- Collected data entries
────────────────

(** The other half of the line: a non-empty list is joined by [, ]. *)
Lemma depends_line_of_list (c : PackageConfig) :
  dependencies c <> [] ->
  depends_line c = "Depends: " ++ join ", " (dependencies c)
  /\ contains (depends_line c) (control_text c) = true.
Proof.
  intros N. split; [|apply control_has_depends_line].
  unfold depends_line, depends_value. destruct (dependencies c); congruence.
Qed.

(** * The step counter *)

(** C5, the code on a complete build by a new builder: eight steps are
    reported out of a total of seven, the last as 8 of 7. *)
Lemma progress_counter_passes_total :
  let r := fresh_build test_config in
  fst (fst r) = Ok tt
  /\ self_steps_completed (builder_of test_config) = 0
  /\ self_steps_total (snd (fst r)) = 7
  /\ self_steps_completed (snd (fst r)) = 8
  /\ progress_reports (stdout (snd r))
     = [(1, 7); (2, 7); (3, 7); (4, 7); (5, 7); (6, 7); (7, 7); (8, 7)].
Proof. cbv zeta. vm_compute. repeat split. Qed.

(** * The menu directory *)

Lemma menu_dir_relative (pkg : path) (c : PackageConfig) :
  is_absolute (menu_section c) = false ->
  menu_dir pkg c
  = (pkg ++ ["usr"; "share"; "serenium-menu"; "applications"]
         ++ components (menu_section c))%list.
Proof.
  intros R. unfold menu_dir. unfold pjoin at 1. rewrite R.
  cbn. rewrite <- !app_assoc. reflexivity.
Qed.




(** * The interactive path *)

Section Prompts.

Context {S : Type}.

Lemma input_builder st prompt b (w : world S) l b' w' :
  input st prompt b w = (Ok l, b', w') -> b' = b.
Proof.
  unfold input. simpl. destruct (stdin w); intros H; inversion H; reflexivity.
Qed.

Lemma run_console_builder {A} (f : console A) b (w : world S) a b' w' :
  run_console f b w = (Ok a, b', w') -> b' = b.
Proof.
  unfold run_console. destruct (f (stdin w)) as [[r rest] o].
  intros H. inversion H. reflexivity.
Qed.

End Prompts.

(** A step that reads from the console leaves the builder as it is. *)
Ltac ask H :=
  let a := fresh "a" in let b1 := fresh "b" in let w1 := fresh "w" in
  let H1 := fresh "H" in
  apply bind_inv in H; destruct H as (a & b1 & w1 & H1 & H);
  first [ apply input_builder in H1 | apply run_console_builder in H1 ];
  subst b1.

(** The fields of a record after assignments, without computing on the
    values assigned. *)
Ltac fields :=
  cbn [set_name set_version set_description set_long_description
       set_is_metapackage set_tools set_create_desktop set_desktop_name
       set_desktop_comment set_desktop_icon set_desktop_categories
       set_dependencies set_menu_section set_maintainer set_email
       set_output_dir
       name version description long_description is_metapackage tools
       create_desktop desktop_name desktop_comment desktop_icon
       desktop_categories dependencies menu_section maintainer email
       output_dir self_config with_config] in *.

Section Interactive_facts.

Context {S : Type}.

(** The questions for a regular package leave the type of the package, the
    description and the long description as they are. *)
Lemma ask_regular_ok b (w : world S) b' w' :
  ask_regular b w = (Ok tt, b', w') ->
  is_metapackage (self_config b') = is_metapackage (self_config b)
  /\ description (self_config b') = description (self_config b)
  /\ long_description (self_config b') = long_description (self_config b).
Proof.
  unfold ask_regular. intros H.
  do 3 step H. ask H. do 4 step H. ask H. do 2 step H.
  cbn [self_config with_config] in H.
  match type of H with
  | (if create_desktop ?c then _ else _) _ _ = _ => destruct (create_desktop c)
  end.
  - ask H. step H. ask H. step H. ask H. step H. ask H. last_step H.
    fields. auto.
  - last_step H. fields. auto.
Qed.

Lemma or_else_empty (x d : string) : or_else x d = "" -> d = "".
Proof. unfold or_else. destruct x; cbn [is_empty]; [auto | discriminate]. Qed.

(** What [get_user_input] returns is the record of the builder; a
    metapackage has neither tools nor a desktop entry, and the long
    description is a sanitized answer or, if that is empty, the
    description. *)
Lemma get_user_input_ok b (w : world S) c b' w' :
  get_user_input b w = (Ok c, b', w') ->
  c = self_config b'
  /\ (is_metapackage c = true -> tools c = [] /\ create_desktop c = false)
  /\ (exists answer,
        long_description c = or_else (sanitize_input answer) (description c)).
Proof.
  unfold get_user_input. intros H.
  do 5 step H. ask H. step H. ask H. step H. ask H. step H. ask H.
  do 2 step H. do 5 step H. ask H. do 2 step H.
  apply bind_inv in H as ([] & ? & ? & B & H).
  do 3 step H. ask H. step H. do 3 step H. ask H. step H. do 3 step H.
  ask H. step H. ask H. step H. last_step H.
  split; [reflexivity|].
  cbn [self_config with_config] in *.
  match type of B with
  | (if negb (is_metapackage ?c) then _ else _) _ _ = _ =>
      destruct (is_metapackage c) eqn:Meta; cbn [negb] in B
  end.
  - step B. last_step B. fields. split; [auto|]. eexists. reflexivity.
  - apply ask_regular_ok in B as (M & D & L). fields.
    rewrite M, D, L. split; [congruence|]. eexists. reflexivity.
Qed.

End Interactive_facts.

(** C2 (as amended): a record that [get_user_input] returns, if it is a
    metapackage, has no tools and no desktop entry. *)
Theorem metapackage_has_no_tools_interactive {S : Type}
    (b : builder) (w : world S) (c : PackageConfig) (b' : builder) (w' : world S) :
  get_user_input b w = (Ok c, b', w') ->
  is_metapackage c = true ->
  tools c = [] /\ create_desktop c = false.
Proof. intros H. apply (get_user_input_ok _ _ H). Qed.

(** A run of [metapackage_has_no_tools_interactive], from a builder whose
    record already has tools and a desktop entry. *)
Lemma metapackage_has_no_tools_interactive_witness :
  let b := builder_of (set_create_desktop true (set_tools ["nmap"] test_config)) in
  let w := MemFS.world_of MemFS.empty blank_answers in
  let r := get_user_input b w in
  (exists c, r = (Ok c, snd (fst r), snd r)
             /\ is_metapackage c = true
             /\ tools c = [] /\ create_desktop c = false).
Proof.
  cbv zeta.
  set (b := builder_of (set_create_desktop true (set_tools ["nmap"] test_config))).
  set (w := MemFS.world_of MemFS.empty blank_answers).
  eexists.
  assert (H : get_user_input b w
              = (Ok (self_config (snd (fst (get_user_input b w)))),
                 snd (fst (get_user_input b w)), snd (get_user_input b w)))
    by (vm_compute; reflexivity).
  split; [exact H|].
  assert (M : is_metapackage (self_config (snd (fst (get_user_input b w)))) = true)
    by (vm_compute; reflexivity).
  split; [exact M|].
  exact (metapackage_has_no_tools_interactive b w H M).
Defined.

(** C2, counterexample: the record loaded from a file that says
    [is_metapackage: true], [tools: [nmap]] and [create_desktop: true] is
    used as it is. *)
Lemma metapackage_from_file_keeps_tools :
  let r := configure ["/"; "work"] (Some "cfg.yaml")
             (MemFS.world_of fs_with_config []) in
  let c := self_config (snd (fst r)) in
  fst (fst r) = Ok c
  /\ is_metapackage c = true
  /\ tools c = ["nmap"]
  /\ create_desktop c = true.
Proof. cbv zeta. vm_compute. repeat split. Qed.

Lemma ask_valid_rest prompt read validate lines x rest o :
  ask_valid prompt read validate lines = (Ok x, rest, o) ->
  rest = after_accepted read validate lines.
Proof.
  revert o. induction lines as [|l lines IH]; intros o;
    cbn [ask_valid after_accepted]; [discriminate|].
  destruct (validate (read l)) as [v | e |].
  - intros E. now injection E as <- <- <-.
  - destruct e; try discriminate.
    destruct (ask_valid prompt read validate lines) as [[r rest'] o'].
    intros E. injection E as -> -> <-. now apply (IH o').
  - discriminate.
Qed.

Section Lines.

Context {S : Type}.

Lemma run_console_world {A} (f : console A) b (w : world S) a b' w' :
  run_console f b w = (Ok a, b', w') ->
  b' = b /\ exists rest o, f (stdin w) = (Ok a, rest, o) /\ stdin w' = rest.
Proof.
  unfold run_console. destruct (f (stdin w)) as [[r rest] o].
  intros H. injection H as -> <- <-. eauto.
Qed.

Lemma input_line st prompt b (w : world S) l b' w' :
  input st prompt b w = (Ok l, b', w') ->
  b' = b /\ stdin w = l :: stdin w'.
Proof.
  intros H. apply input_inv in H as (-> & _ & _ & _ & rest & I & ->). auto.
Qed.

────────────────

- What is required
From the opening line of the data above through the line holding "let H1 := fresh", give every line again exactly as it stands.

- Task solution
(** The other half of the line: a non-empty list is joined by [, ]. *)
Lemma depends_line_of_list (c : PackageConfig) :
  dependencies c <> [] ->
  depends_line c = "Depends: " ++ join ", " (dependencies c)
  /\ contains (depends_line c) (control_text c) = true.
Proof.
  intros N. split; [|apply control_has_depends_line].
  unfold depends_line, depends_value. destruct (dependencies c); congruence.
Qed.

(** * The step counter *)

(** C5, the code on a complete build by a new builder: eight steps are
    reported out of a total of seven, the last as 8 of 7. *)
Lemma progress_counter_passes_total :
  let r := fresh_build test_config in
  fst (fst r) = Ok tt
  /\ self_steps_completed (builder_of test_config) = 0
  /\ self_steps_total (snd (fst r)) = 7
  /\ self_steps_completed (snd (fst r)) = 8
  /\ progress_reports (stdout (snd r))
     = [(1, 7); (2, 7); (3, 7); (4, 7); (5, 7); (6, 7); (7, 7); (8, 7)].
Proof. cbv zeta. vm_compute. repeat split. Qed.

(** * The menu directory *)

Lemma menu_dir_relative (pkg : path) (c : PackageConfig) :
  is_absolute (menu_section c) = false ->
  menu_dir pkg c
  = (pkg ++ ["usr"; "share"; "serenium-menu"; "applications"]
         ++ components (menu_section c))%list.
Proof.
  intros R. unfold menu_dir. unfold pjoin at 1. rewrite R.
  cbn. rewrite <- !app_assoc. reflexivity.
Qed.




(** * The interactive path *)

Section Prompts.

Context {S : Type}.

Lemma input_builder st prompt b (w : world S) l b' w' :
  input st prompt b w = (Ok l, b', w') -> b' = b.
Proof.
  unfold input. simpl. destruct (stdin w); intros H; inversion H; reflexivity.
Qed.

Lemma run_console_builder {A} (f : console A) b (w : world S) a b' w' :
  run_console f b w = (Ok a, b', w') -> b' = b.
Proof.
  unfold run_console. destruct (f (stdin w)) as [[r rest] o].
  intros H. inversion H. reflexivity.
Qed.

End Prompts.

(** A step that reads from the console leaves the builder as it is. *)
Ltac ask H :=
  let a := fresh "a" in let b1 := fresh "b" in let w1 := fresh "w" in
  let H1 := fresh "H" in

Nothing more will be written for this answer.